No need for an extensive tax covenant and no transfer taxes
There is no stamp duty levied in the BVI on a transfer of share in a BVI company unless the company owns a direct or indirect interest in BVI property. As there are no corporate taxes in the BVI (assuming no property, employees or business being conducted in the BVI) there is usually no need for a complicated and heavily negotiated tax covenant apportioning pre-completion taxes and reliefs.
The common law edge
The legal system in the BVI is based on English common law, while its corporate statute has taken provisions and best practices from a range of jurisdictions including the US (principally Delaware), UK, Canada and Australia. As a result, BVI corporate law works harmoniously with the law of contract in other common law countries, and it is not unusual to have the principal transaction documents governed by a different governing law – for example a US law governed merger agreement or an English law governed SPA.
When the parties do decide to use BVI as a governing law, or where the choice of acquisition tool mandates it (such as a scheme of arrangement) they get access to a sophisticated legal system with ultimate appeal to the UK Privy Council. In addition, English case law is persuasive in the BVI, which means that lawyers have the advantage of a huge body of precedent from the world’s second largest legal jurisdiction for M&A transactions.

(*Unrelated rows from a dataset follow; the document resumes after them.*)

(* ===== verification/EvdiCards.v ===== *)
(** * evdi/evdi.c: the card numbers the compositor knows

    The table K of card states with its file, and the search for a card
    number the compositor accepts.  [shell] is compositor_pid()'s answer,
    [file] the content of the cards file; adding a card and looking whether
    the compositor holds it are answers of the system. *)
From S2P Require Import Prelude Net.
From Stdlib Require Import Ascii String.
From stdpp Require Import strings list pretty.
#[local] Open Scope list_scope.
#[local] Open Scope Z_scope.

Definition EVDI_MAX_CARDS : Z := 64.
Definition CARD_UNKNOWN : Z := 0.
Definition CARD_OK : Z := 1.
Definition CARD_DEAD : Z := 2.

Record cards_K := mk_K {
  ck_loaded : bool; ck_shell : Z; ck_state : list Z; ck_no_verify : bool }.
#[export] Instance eta_K : Eta cards_K := λ k,
  mk_K (ck_loaded k) (ck_shell k) (ck_state k) (ck_no_verify k).

Definition K0 : cards_K := mk_K false 0 (replicate (Z.to_nat EVDI_MAX_CARDS) CARD_UNKNOWN) false.

(** ** The cards file *)
Definition newline : ascii := ascii_of_nat 10.

(** g_strsplit(s, newline, -1) of a non-empty string *)
Fixpoint split_lines (s : cstr) : list cstr :=
  match s with
  | [] => [[]]
  | a :: s =>
    if bool_decide (a = newline) then [] :: split_lines s
    else match split_lines s with l :: ls => (a :: l) :: ls | [] => [[a]] end
  end.

(** g_strsplit() gives no line for an empty string. *)
Definition g_strsplit (s : cstr) : list cstr :=
  match s with [] => [] | _ => split_lines s end.

(** atoi(): the number read at the start, 0 without one *)
Definition atoi (s : cstr) : Z := s32 (strtol s).1.

(** sscanf(line, %d %7s): the number and the word, when both are there *)
Definition scan_word (s : cstr) : cstr :=
  let fix go (n : nat) (s : cstr) :=
    match n, s with
    | S n, a :: s => if is_space a then [] else a :: go n s
    | _, _ => []
    end in
  go 7%nat (skip_spaces s).
Definition scan_card (line : cstr) : option (Z * cstr) :=
  let '(v, rest) := strtol line in
  if bool_decide (rest = line) then None
  else
    match scan_word rest with
    | [] => None
    | w => Some (s32 v, w)
    end.

Definition str (s : string) : cstr := list_ascii_of_string s.

Definition load_line (st : list Z) (line : cstr) : list Z :=
  match scan_card line with
  | Some (card, what) =>
    if (0 <=? card) && (card <? EVDI_MAX_CARDS)
    then <[Z.to_nat card := if bool_decide (what = str "ok") then CARD_OK else CARD_DEAD]> st
    else st
  | None => st
  end.

(** [file] is [None] when it cannot be read. *)
Definition cards_load (k : cards_K) (shell : Z) (file : option cstr) : cards_K :=
  if ck_loaded k && (ck_shell k =? shell) then k
  else
    let k := K0⟨ck_loaded := true⟩⟨ck_shell := shell⟩ in
    if negb (shell =? 0) then
      match file with
      | Some txt =>
        match g_strsplit txt with
        | l0 :: lines =>
          if atoi l0 =? s32 shell then k⟨ck_state ::= λ st, foldl load_line st lines⟩ else k
        | [] => k
        end
      | None => k
      end
    else k.

Definition card_line (i : Z) (st : Z) : cstr :=
  if st =? CARD_UNKNOWN then []
  else str (pretty i) ++ str " " ++ str (if st =? CARD_OK then "ok" else "dead") ++ [newline].

Definition cards_text (shell : Z) (st : list Z) : cstr :=
  str (pretty shell) ++ [newline] ++ mjoin (imap (λ i s, card_line (Z.of_nat i) s) st).

(** The file written. *)
Definition cards_save (k : cards_K) : cstr := cards_text (ck_shell k) (ck_state k).

Definition card_state (k : cards_K) (card : Z) : Z := nth (Z.to_nat card) (ck_state k) CARD_UNKNOWN.

(** What follows cards_load() in card_dead(). *)
Definition card_dead (k : cards_K) (card : Z) : bool :=
  (0 <=? card) && (card <? EVDI_MAX_CARDS) && (card_state k card =? CARD_DEAD).

(** ** Adding cards *)
Definition set_card (k : cards_K) (card st : Z) : cards_K :=
  k⟨ck_state ::= <[Z.to_nat card := st]>⟩.

(** compositor_holds(), every 10 ms until it is not 0, 150 times at most *)
Fixpoint poll_held (n : nat) (answers : list Z) : Z :=
  match n, answers with
  | S n, a :: answers => if a =? 0 then poll_held n answers else a
  | _, _ => 0
  end.

(** One turn of the loop: what evdi_add_one() returned and what
    compositor_holds() would answer. *)
Record add_ans := mk_add { aa_card : Z; aa_held : list Z }.

(** The card returned, the table, and the file as last written. *)
Fixpoint add_usable (n : nat) (k : cards_K) (file : option cstr) (unconfirmed : Z)
    (answers : list add_ans) : Z * cards_K * option cstr :=
  match n, answers with
  | S n, a :: answers =>
    let card := aa_card a in
    if card <? 0 then (-1, k, file)
    else if EVDI_MAX_CARDS <=? card then (card, k, file)
    else if negb (card_state k card =? CARD_UNKNOWN) then
      let k := set_card k card CARD_DEAD in
      add_usable n k (Some (cards_save k)) unconfirmed answers
    else if (ck_shell k =? 0) || ck_no_verify k then
      let k := set_card k card CARD_OK in (card, k, Some (cards_save k))
    else
      let held := poll_held 150 (aa_held a) in
      if negb (held =? 0) then
        let k := if held <? 0 then k⟨ck_no_verify := true⟩ else k in
        let k := set_card k card CARD_OK in (card, k, Some (cards_save k))
      else
        let k := set_card k card CARD_DEAD in
        let file := Some (cards_save k) in
        let k := if 3 <=? unconfirmed + 1 then k⟨ck_no_verify := true⟩ else k in
        add_usable n k file (unconfirmed + 1) answers
  | _, _ => (-1, k, file)
  end.

Definition evdi_add_usable (k : cards_K) (shell : Z) (file : option cstr) (answers : list add_ans)
    : Z * cards_K * option cstr :=
  add_usable 24 (cards_load k shell file) file 0 answers.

The BVI is one of the easiest countries in the world in which to undertake everything from billion dollar mega-mergers to the sale of non-trading holding companies owning a few acres of real estate. The diversity of acquisition options, allied with a flexible corporate legal system means that a structure can be found that will suit any client’s needs. The BVI government and regulators recognize the importance of keeping the jurisdiction ahead of its peers, and Harneys works closely with these bodies and other industry stakeholders to develop innovative solutions and ensure that it evolves to meet the demands of clients around the world. Harneys continues to be at the forefront of this exciting area of law, and involved with some of the largest and most innovative transactions taking place today.
1 The plan must include: (i) the name of each constituent company to the merger; (ii) the name of the surviving company in the merger; (iii) in respect of each constituent company the designation and number of outstanding shares of each class of shares the number of shares of each class of shares in each subsidiary company owned by the parent company; (iv) the terms and conditions of the proposed merger including the manner and basis of converting shares in each company to be merged into shares, debt obligations or other securities in the surviving company, or money or other assets, or a combination thereof; and statement of any amendment to the memorandum or articles of the surviving company to be brought about by the merger.
2 Calculating the relevant classes for the purposes of a scheme is not straightforward (it does not follow that because a company only has one class of shares in issue, they can all vote as one class on a scheme). Under case law, “a class must be confined to those persons whose rights are not so dissimilar as to make it impossible for them to consult with a view to their common interest”.
3 Fundamental changes to the Mem & Arts may require shareholder approval. In addition the Mem & Arts may set out a higher threshold for certain decisions. Finally, as noted above, the threshold for approval of various different acquisition structures varies.